_What the task asks_
In the response, each entry below should appear again exactly as given.

[Data excerpts]
(** ** Theorems *)

(** Writing a 32 or 64-bit integer in either byte order, through a
    container or a pointer, sets the first 4 or 8 bytes to its digits in base
    256 and no other, and reading it back gives it. *)
Theorem bytes_int_roundtrip n be l sz :
  (8 <= length l)%nat -> (8 <= sz)%nat ->
  (sint 32 n -> exists l', int32_to_bytes u8 n be l = Some l' /\ int32_to_bytes_ptr l sz n be = Some (l', 4%nat)
     /\ length l' = length l /\ drop 4 l' = drop 4 l /\ bytes (take 4 l') /\ value be (take 4 l') = wrap 32 n
     /\ bytes_to_int32 l' be = Some n /\ bytes_to_int32_ptr l' sz be = Some n)
  /\ (sint 64 n -> exists l', int64_to_bytes u8 n be l = Some l' /\ int64_to_bytes_ptr l sz n be = Some (l', 8%nat)
     /\ length l' = length l /\ drop 8 l' = drop 8 l /\ bytes (take 8 l') /\ value be (take 8 l') = wrap 64 n
     /\ bytes_to_int64 l' be = Some n /\ bytes_to_int64_ptr l' sz be = Some n).
Proof.
  intros Hl Hsz. split; intros Hn.
  - destruct (int32_to_bytes_spec n be l ltac:(lia)) as (l' & E & H1 & H2 & H3 & H4).
    assert (Hr : bytes_to_int32 l' be = Some n).
    { rewrite bytes_to_int32_value, H4, sint_of_wrap, sint_of_id by (assumption || lia). reflexivity. }
    exists l'. unfold int32_to_bytes_ptr, bytes_to_int32_ptr. rewrite (proj2 (Nat.leb_le 4 sz)), E by lia. auto 10.
  - destruct (int64_to_bytes_spec n be l Hl) as (l' & E & H1 & H2 & H3 & H4).
    assert (Hr : bytes_to_int64 l' be = Some n).
    { rewrite bytes_to_int64_value, H4, sint_of_wrap, sint_of_id by (assumption || lia). reflexivity. }
    exists l'. unfold int64_to_bytes_ptr, bytes_to_int64_ptr. rewrite (proj2 (Nat.leb_le 8 sz)), E by lia. auto 10.
Qed.

(** C2: in a container of [char]s an element of 128 or more is read as a
    negative number whose sign covers the bytes above it: what is read is not
    what was written. *)
Theorem bytes_char_container : exists l', int32_to_bytes s8 128 true [0; 0; 0; 0] = Some l'
  /\ bytes_to_int32 l' true = Some (-128).
Proof. exists [0; 0; 0; -128]. split; vm_compute; reflexivity. Qed.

_Solution for this problem_
(** ** Theorems *)

(** Writing a 32 or 64-bit integer in either byte order, through a
    container or a pointer, sets the first 4 or 8 bytes to its digits in base
    256 and no other, and reading it back gives it. *)
Theorem bytes_int_roundtrip n be l sz :
  (8 <= length l)%nat -> (8 <= sz)%nat ->
  (sint 32 n -> exists l', int32_to_bytes u8 n be l = Some l' /\ int32_to_bytes_ptr l sz n be = Some (l', 4%nat)
     /\ length l' = length l /\ drop 4 l' = drop 4 l /\ bytes (take 4 l') /\ value be (take 4 l') = wrap 32 n
     /\ bytes_to_int32 l' be = Some n /\ bytes_to_int32_ptr l' sz be = Some n)
  /\ (sint 64 n -> exists l', int64_to_bytes u8 n be l = Some l' /\ int64_to_bytes_ptr l sz n be = Some (l', 8%nat)
     /\ length l' = length l /\ drop 8 l' = drop 8 l /\ bytes (take 8 l') /\ value be (take 8 l') = wrap 64 n
     /\ bytes_to_int64 l' be = Some n /\ bytes_to_int64_ptr l' sz be = Some n).
Proof.
  intros Hl Hsz. split; intros Hn.
  - destruct (int32_to_bytes_spec n be l ltac:(lia)) as (l' & E & H1 & H2 & H3 & H4).
    assert (Hr : bytes_to_int32 l' be = Some n).
    { rewrite bytes_to_int32_value, H4, sint_of_wrap, sint_of_id by (assumption || lia). reflexivity. }
    exists l'. unfold int32_to_bytes_ptr, bytes_to_int32_ptr. rewrite (proj2 (Nat.leb_le 4 sz)), E by lia. auto 10.
  - destruct (int64_to_bytes_spec n be l Hl) as (l' & E & H1 & H2 & H3 & H4).
    assert (Hr : bytes_to_int64 l' be = Some n).
    { rewrite bytes_to_int64_value, H4, sint_of_wrap, sint_of_id by (assumption || lia). reflexivity. }
    exists l'. unfold int64_to_bytes_ptr, bytes_to_int64_ptr. rewrite (proj2 (Nat.leb_le 8 sz)), E by lia. auto 10.
Qed.

(** C2: in a container of [char]s an element of 128 or more is read as a
    negative number whose sign covers the bytes above it: what is read is not
    what was written. *)
Theorem bytes_char_container : exists l', int32_to_bytes s8 128 true [0; 0; 0; 0] = Some l'
  /\ bytes_to_int32 l' true = Some (-128).
Proof. exists [0; 0; 0; -128]. split; vm_compute; reflexivity. Qed.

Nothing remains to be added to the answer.